L’Afrique, ces derniers temps, a été à « la une » dans le registre des guerres civiles (Tunisie, Égypte, Libye, Mali) et des conflits religieux (lutte contre l’islamisme avec prise d’otages au Cameroun ou au Nigeria). Ces événements douloureux ne devraient pas néanmoins nous faire oublier les progrès réalisés sur ce continent depuis quelques années.



Un continent oublié, l’Afrique
Notons, pour commencer, que la croissance dans l’Afrique subsaharienne dépasse actuellement les 6 % (depuis 2003, le taux de croissance s’est maintenu entre 5 % et 7 %). Dans la décade passée, 6 des 10 pays en développement le plus rapide appartenaient à l’Afrique  (en 2012, 5 États africains ont dépassé le rythme élevé de la Chine !).
 
En termes démographiques, l’Afrique qui comptait 900 millions d’habitants en 2000(1) devrait atteindre 2 milliards en 2050, alors que dans le même temps l’Europe aura vu sa population baisser de 10 %. Un Africain sur deux a moins de 19 ans. On estime, par ailleurs, que la classe moyenne africaine s’élèvera à 250 millions, dès 2030, ce qui représentera un marché potentiel de 1800 milliards de dollars par an de dépenses (à comparer avec les 1400 milliards que dépense actuellement la classe moyenne chinoise). Pour l’instant, le revenu par habitant n’a pas beaucoup augmenté depuis 1980(2), en raison de l’essor démographique ; mais si le taux de croissance économique se maintient au-dessus de 5 %, le niveau de vie va progresser plus rapidement que pendant les 50 années précédentes. En outre, l’urbanisation s’est accélérée : plus de 45 % de la population vit désormais dans les villes, ce qui est favorable au développement d’une classe moyenne consommatrice(3) .
 
En ce qui concerne les autres données économiques, on notera une baisse progressive du taux d’inflation moyen (en dessous de 8 % depuis 2011) et une dette publique en diminution rapide : de 90 % du PIB en 1998 à 38 % en 2012, grâce, en partie, à des remises de dettes, à l’aide au développement et aux entrées de capitaux (plus de 50 milliards par an, rien que pour l’Afrique subsaharienne).
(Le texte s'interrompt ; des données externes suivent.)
(* ===== verification/ClaimJobs.v ===== *)
(** * Scheduled jobs over claims

    claims/claim-deadline.processor.service.ts (finalizes claims whose voting
    window is over), indexer/reconciliation.service.ts (recounts votes and
    appeals) and maintenance/vote-reconciliation.job.ts (compares tallies with the
    contract, through the batch limit of rpc/soroban.service.ts), under
    backend/src.  They share the claims table; every statement can fail.  The
    contract's answers and the order of rows with equal sort keys are parameters. *)

From stdpp Require Import base list strings sorting.
From Stdlib Require Import ZArith Lia.
From S2P Require Import Prelude JsText Redis.

Open Scope string_scope.
Open Scope Z_scope.

(** ** The tables *)

Inductive ClaimStatus := PENDING | APPROVED | PAID | REJECTED | UNDER_APPEAL | APPEAL_APPROVED | APPEAL_REJECTED.
#[export] Instance ClaimStatus_eq : EqDecision ClaimStatus.
Proof. solve_decision. Defined.
Inductive VoteType := APPROVE | REJECT.
#[export] Instance VoteType_eq : EqDecision VoteType.
Proof. solve_decision. Defined.

(** The columns the jobs use. *)
Record ClaimRow := {
  c_id : Z; creator : string; c_status : ClaimStatus; isFinalized : bool; approveVotes : Z; rejectVotes : Z;
  createdAtLedger : Z; updatedAtLedger : Z; txHash : option string; deleted : bool;
  appealsCount : Z; appealTxHash : option string; appealOpenDeadlineLedger : option Z }.

Record VoteRow := { v_claim : Z; v_vote : VoteType }.

(** [isRunning]: the flag of the deadline scan; [sent]: the finalizations submitted to the contract. *)
Record jstate := {
  claims : list ClaimRow; votes : list VoteRow; lastProcessedLedger : option Z;
  isRunning : bool; sent : list Z }.

Definition set_claims (l : list ClaimRow) (s : jstate) : jstate :=
  {| claims := l; votes := votes s; lastProcessedLedger := lastProcessedLedger s;
     isRunning := isRunning s; sent := sent s |}.
Definition set_running (b : bool) (s : jstate) : jstate :=
  {| claims := claims s; votes := votes s; lastProcessedLedger := lastProcessedLedger s;
     isRunning := b; sent := sent s |}.
Definition set_sent (l : list Z) (s : jstate) : jstate :=
  {| claims := claims s; votes := votes s; lastProcessedLedger := lastProcessedLedger s;
     isRunning := isRunning s; sent := l |}.
Abbreviation MJ A := (M (rworld jstate) string A).

Definition db_message : string := "Can't reach database server".

(** A statement. *)
Definition stmt {A} (f : jstate → A * jstate) : MJ A := λ w,
  match cmd f w with (Ok a, w') => (Ok a, w') | (Throw _, w') => (Throw db_message, w') end.
Definition read {A} (f : jstate → A) : MJ A := stmt (λ s, (f s, s)).

(** What happens in the process. *)
Definition local_ (f : jstate → jstate) : MJ () := λ w, (Ok tt, RWorld (f (rstate w)) (faults w)).

Definition find_claim (i : Z) (s : jstate) : option ClaimRow := List.find (λ c, c_id c =? i) (claims s).

(** [update] by id; the row exists. *)
Definition update_claim (i : Z) (f : ClaimRow → ClaimRow) (l : list ClaimRow) : list ClaimRow :=
  (λ c, if c_id c =? i then f c else c) <$> l.

(** ** claim-deadline.processor.service.ts *)

(** Models [CLAIM_VOTING_WINDOW_LEDGERS] (backend/src/claims/claim-deadline.constants.ts:8-8). *)
Definition CLAIM_VOTING_WINDOW_LEDGERS := 120960.
(** Models [CLAIM_DEADLINE_BATCH_SIZE] (backend/src/claims/claim-deadline.constants.ts:11-11). *)
Definition CLAIM_DEADLINE_BATCH_SIZE := 50%nat.
(** Models [APPEAL_OPEN_WINDOW_LEDGERS] (backend/src/claims/appeal-window-reminder.constants.ts:9-9). *)
Definition APPEAL_OPEN_WINDOW_LEDGERS := 51840.

(** Models [mapOnChainStatus] (backend/src/claims/claim-deadline.processor.service.ts:19-24). *)
Definition mapOnChainStatus (status : string) : option ClaimStatus :=
  let normalized := toLowerCase status in
  if bool_decide (normalized = "approved") then Some APPROVED
  else if bool_decide (normalized = "rejected") then Some REJECTED else None.

Record FinalizeClaimResult := { f_txHash : string; f_ledger : Z; f_onChainStatus : string }.
Inductive outcome := Finalized | Skipped | Failed.

(** The row after a finalization. *)
Definition finalized_row (r : FinalizeClaimResult) (c : ClaimRow) : ClaimRow :=
  let dbStatus := mapOnChainStatus (f_onChainStatus r) in
  {| c_id := c_id c; creator := creator c; c_status := default (c_status c) dbStatus; isFinalized := true;
     approveVotes := approveVotes c; rejectVotes := rejectVotes c; createdAtLedger := createdAtLedger c;
     updatedAtLedger := f_ledger r; txHash := Some (f_txHash r); deleted := deleted c;
     appealsCount := appealsCount c; appealTxHash := appealTxHash c;
     appealOpenDeadlineLedger := if bool_decide (dbStatus = Some REJECTED) then Some (f_ledger r + APPEAL_OPEN_WINDOW_LEDGERS)
                                 else appealOpenDeadlineLedger c |}.

Definition mark_finalized (c : ClaimRow) : ClaimRow :=
  {| c_id := c_id c; creator := creator c; c_status := c_status c; isFinalized := true;
     approveVotes := approveVotes c; rejectVotes := rejectVotes c; createdAtLedger := createdAtLedger c;
     updatedAtLedger := updatedAtLedger c; txHash := txHash c; deleted := deleted c;
     appealsCount := appealsCount c; appealTxHash := appealTxHash c;
     appealOpenDeadlineLedger := appealOpenDeadlineLedger c |}.

Definition already_terminal (msg : string) : bool :=
  includes msg "ClaimAlreadyTerminal" || includes msg "CLAIM_ALREADY_TERMINAL" || includes (toLowerCase msg) "already terminal".

(** A claim whose voting window is over. *)
Definition expired (currentLedger : Z) (c : ClaimRow) : bool :=
  bool_decide (c_status c = PENDING) && negb (isFinalized c) && negb (deleted c) &&
  (createdAtLedger c <=? currentLedger - CLAIM_VOTING_WINDOW_LEDGERS).

Section deadline.
(** [finalizeClaim] of the RPC service for a claim. *)
Variable rpc : Z → result string FinalizeClaimResult.
(** [orderBy: { createdAtLedger: 'asc' }] *)
Variable by_ledger : list ClaimRow → list ClaimRow.

(** Models [processClaim] (backend/src/claims/claim-deadline.processor.service.ts:79-130). *)
Definition processClaim (claimId : Z) : MJ outcome :=
  let* existing := read (find_claim claimId) in
  match existing with
  | None => ret Skipped
  | Some c =>
      if isFinalized c then ret Skipped
      else
        try_catch
          (do* local_ (λ s, set_sent (sent s ++ [claimId])%list s) in
           match rpc claimId with
           | Throw msg => throw msg
           | Ok r =>
               do* stmt (λ s, (tt, set_claims (update_claim claimId (finalized_row r) (claims s)) s)) in
               ret Finalized
           end)
          (λ msg,
             if already_terminal msg then
               do* stmt (λ s, (tt, set_claims (update_claim claimId (λ c, if isFinalized c then c else mark_finalized c) (claims s)) s)) in
               ret Skipped
             else ret Failed)
  end.

Definition scan_body : MJ () :=
  let* cursor := read lastProcessedLedger in
  match cursor with
  | None => ret tt
  | Some currentLedger =>
      let* l := read (λ s, take CLAIM_DEADLINE_BATCH_SIZE (by_ledger (filter (λ c, expired currentLedger c = true) (claims s)))) in
      for_each l (λ c, let* _ := processClaim (c_id c) in ret tt)
  end.

(** The flag is cleared whatever happens.
    Models [runScan] (backend/src/claims/claim-deadline.processor.service.ts:38-73). *)
Definition runScan : MJ () := λ w,
  if isRunning (rstate w) then (Ok tt, w)
  else
    let '(r, w') := scan_body (RWorld (set_running true (rstate w)) (faults w)) in
    (r, RWorld (set_running false (rstate w')) (faults w')).
End deadline.

(** *** Rows *)

Lemma update_claim_id i f l : (∀ c, c_id (f c) = c_id c) → c_id <$> update_claim i f l = c_id <$> l.
Proof.
  intros Hf. unfold update_claim. rewrite <- list_fmap_compose. apply list_fmap_ext. intros ? c _. unfold compose.
  by destruct (c_id c =? i).
Qed.

Lemma find_claim_some (s : jstate) c : NoDup (c_id <$> claims s) → c ∈ claims s → find_claim (c_id c) s = Some c.
Proof.
  unfold find_claim. intros Hn Hc. induction (claims s) as [|d l IH]; [by apply elem_of_nil in Hc|]. cbn.
  apply NoDup_cons in Hn as [Hd Hn]. apply elem_of_cons in Hc as [->|Hc]; [by rewrite Z.eqb_refl|].
  rewrite (proj2 (Z.eqb_neq _ _)); [by apply IH|]. intros He. apply Hd. rewrite He. by apply list_elem_of_fmap_2.
Qed.

Lemma update_claim_ext i f g l : (∀ c, c ∈ l → c_id c = i → f c = g c) → update_claim i f l = update_claim i g l.
Proof.
  intros Hfg. unfold update_claim. apply list_fmap_ext. intros k c Hc. apply list_elem_of_lookup_2 in Hc.
  destruct (Z.eqb_spec (c_id c) i); auto.
Qed.

Lemma update_claim_same i f l : (∀ c, c ∈ l → c_id c = i → f c = c) → update_claim i f l = l.
Proof.
  intros Hf. unfold update_claim. rewrite <- (list_fmap_id l) at 2. apply list_fmap_ext. intros k c Hc.
  apply list_elem_of_lookup_2 in Hc. destruct (Z.eqb_spec (c_id c) i); cbn; auto.
Qed.

Lemma find_unique (s : jstate) c d : NoDup (c_id <$> claims s) → c ∈ claims s → d ∈ claims s → c_id d = c_id c → d = c.
Proof.
  intros Hn Hc Hd Hi. pose proof (find_claim_some s d Hn Hd) as H1. rewrite Hi, (find_claim_some s c Hn Hc) in H1. by injection H1.
Qed.

(** The rows whose id is that of a claim of [l], changed by [g]. *)
Definition applied (g : ClaimRow → ClaimRow) (l rows : list ClaimRow) : list ClaimRow :=
  (λ c, if bool_decide (c_id c ∈ c_id <$> l) then g c else c) <$> rows.

Lemma applied_nil g rows : applied g [] rows = rows.
Proof.
  unfold applied. rewrite (list_fmap_ext _ id); [by rewrite list_fmap_id|].
  intros ? d _. rewrite bool_decide_false; [done|]. by intros ?%elem_of_nil.
Qed.

Lemma applied_cons g f c l rows :
  c_id c ∉ (c_id <$> l) → (∀ d, c_id (g d) = c_id d) → (∀ d, c_id d = c_id c → f d = g d) →
  applied g l (update_claim (c_id c) f rows) = applied g (c :: l) rows.
Proof.
  intros Hn Hg Hf. unfold applied, update_claim. rewrite <- list_fmap_compose. apply list_fmap_ext. intros ? d _. unfold compose.
  cbn [fmap list_fmap]. destruct (Z.eqb_spec (c_id d) (c_id c)) as [He|He].
  - rewrite (Hf d He), Hg, He. rewrite bool_decide_false by done. rewrite bool_decide_true by (by left). done.
  - rewrite (bool_decide_ext (c_id d ∈ c_id c :: (c_id <$> l)) (c_id d ∈ (c_id <$> l))); [done|].
    rewrite elem_of_cons. naive_solver.
Qed.

(** Updating one claim keeps the others where they are. *)
Lemma update_claim_others c f l rows :
  c_id c ∉ (c_id <$> l) → Forall (λ d, d ∈ rows) l → Forall (λ d, d ∈ update_claim (c_id c) f rows) l.
Proof.
  intros Hc Hall. apply Forall_forall. intros d Hd. rewrite Forall_forall in Hall. unfold update_claim.
  apply list_elem_of_fmap. exists d. split; [|by apply Hall].
  rewrite (proj2 (Z.eqb_neq _ _)); [done|]. intros He. apply Hc. rewrite <- He. by apply list_elem_of_fmap_2.
Qed.

(** *** Every schedule of failures *)

Section deadline_facts.
Variable by_ledger : list ClaimRow → list ClaimRow.
Hypothesis by_ledger_perm : ∀ l, by_ledger l ≡ₚ l.

Lemma stmt_cases {A} (f : jstate → A * jstate) (w : rworld jstate) :
  (∃ fs, stmt f w = (Throw db_message, RWorld (rstate w) fs)) ∨
  (∃ fs, stmt f w = (Ok (f (rstate w)).1, RWorld (f (rstate w)).2 fs)).
Proof.
  unfold stmt, cmd. destruct w as [s [|[] fs]]; cbn; [right|left|right]; destruct (f s); cbn; eauto.
Qed.

Lemma read_cases {A} (f : jstate → A) (w : rworld jstate) :
  (∃ fs, read f w = (Throw db_message, RWorld (rstate w) fs)) ∨ (∃ fs, read f w = (Ok (f (rstate w)), RWorld (rstate w) fs)).
Proof. apply stmt_cases. Qed.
Mentionnons également la richesse potentielle du continent : 9 % des réserves de pétrole, 8 % des réserves de gaz et 30 % des gisements de métaux.
 
Bien sûr, il ne faut pas oublier les handicaps de l’Afrique, à commencer par la corruption, largement répandue ; selon un rapport de la Banque Mondiale(4), la prévarication liée aux services publics, tels que l’électricité, l’eau et le téléphone atteindrait environ 6 milliards de dollars par an (soit plus de 1 % du PIB africain). On peut rajouter le contexte sanitaire médiocre (épidémies de SIDA ou de malaria, par exemple) et un taux de chômage extrêmement élevé (270 millions sans travail pour l’ensemble du continent (5)) ; en outre, il faudra accueillir de nouveaux travailleurs potentiels (110 millions entre 2013 et 2050 !) et donc créer de nouveaux emplois. Enfin, le système éducatif est relativement inefficace et les inégalités entre classes sociales tendent à s’accroître.
 
Dans ce contexte globalement positif, on ne sera pas étonné de constater l’intérêt pour l’Afrique, désormais largement démontré, par certains pays tels que la Chine, l’Inde ou les pays du Moyen-Orient. Ainsi, la Chine est devenue le premier partenaire commercial de l’Afrique (les échanges dans les deux sens ont été multipliés par 4 en 7 ans(6)). 80 % des achats chinois portent sur des matières premières (pétrole, fer, manganèse, cuivre). De même, les investissements chinois en Afrique progressent rapidement (achat de mines, de terres agricoles, établissement de « comptoirs ») et atteignent désormais 20 milliards de dollars.
 
Que faut-il tirer comme conclusion ? Soulignons d’abord que les pays africains sont très variés : entre le Maghreb et l’Afrique subsaharienne, les pays exportateurs de matières premières et les pays importateurs, les pays littoraux et les pays enclavés, les « grands » États (Nigeria, Égypte, Ethiopie, Afrique du Sud) et « les « micro-Etats » (Guinée-Bissao, par exemple). Par ailleurs, certains connaissent des troubles permanents (Zaïre, Soudan, Mali) et d’autres, au contraire, bénéficient d’une situation bien meilleure qu’il y a 20 ans (Angola, Mozambique, Sierra Leone), avec une progression lente, mais notable de la démocratie, favorisant des alternances sans épisodes sanglants (cf. le Sénégal).
 
En ce qui concerne les entreprises françaises, elles sont déjà bien implantées au Maroc et dans l’Afrique francophone, où elles bénéficient d’une garantie de change, le franc CFA étant rattaché à l’euro par un lien fixe. Mais, elles commencent à s’intéresser aussi à l’Afrique anglophone, à l’Afrique lusitanophone (Angola, Mozambique) et, bien sûr, à l’Afrique du Sud, qui est désormais notre premier partenaire commercial (avec plus de 250 entreprises présentes).
 
Malgré, les guerres civiles d’origine ethnique ou religieuse qui ravagent le Continent, l’Afrique demeure une cible potentiellement profitable. Nous ne pouvons pas nous permettre d’en être absents.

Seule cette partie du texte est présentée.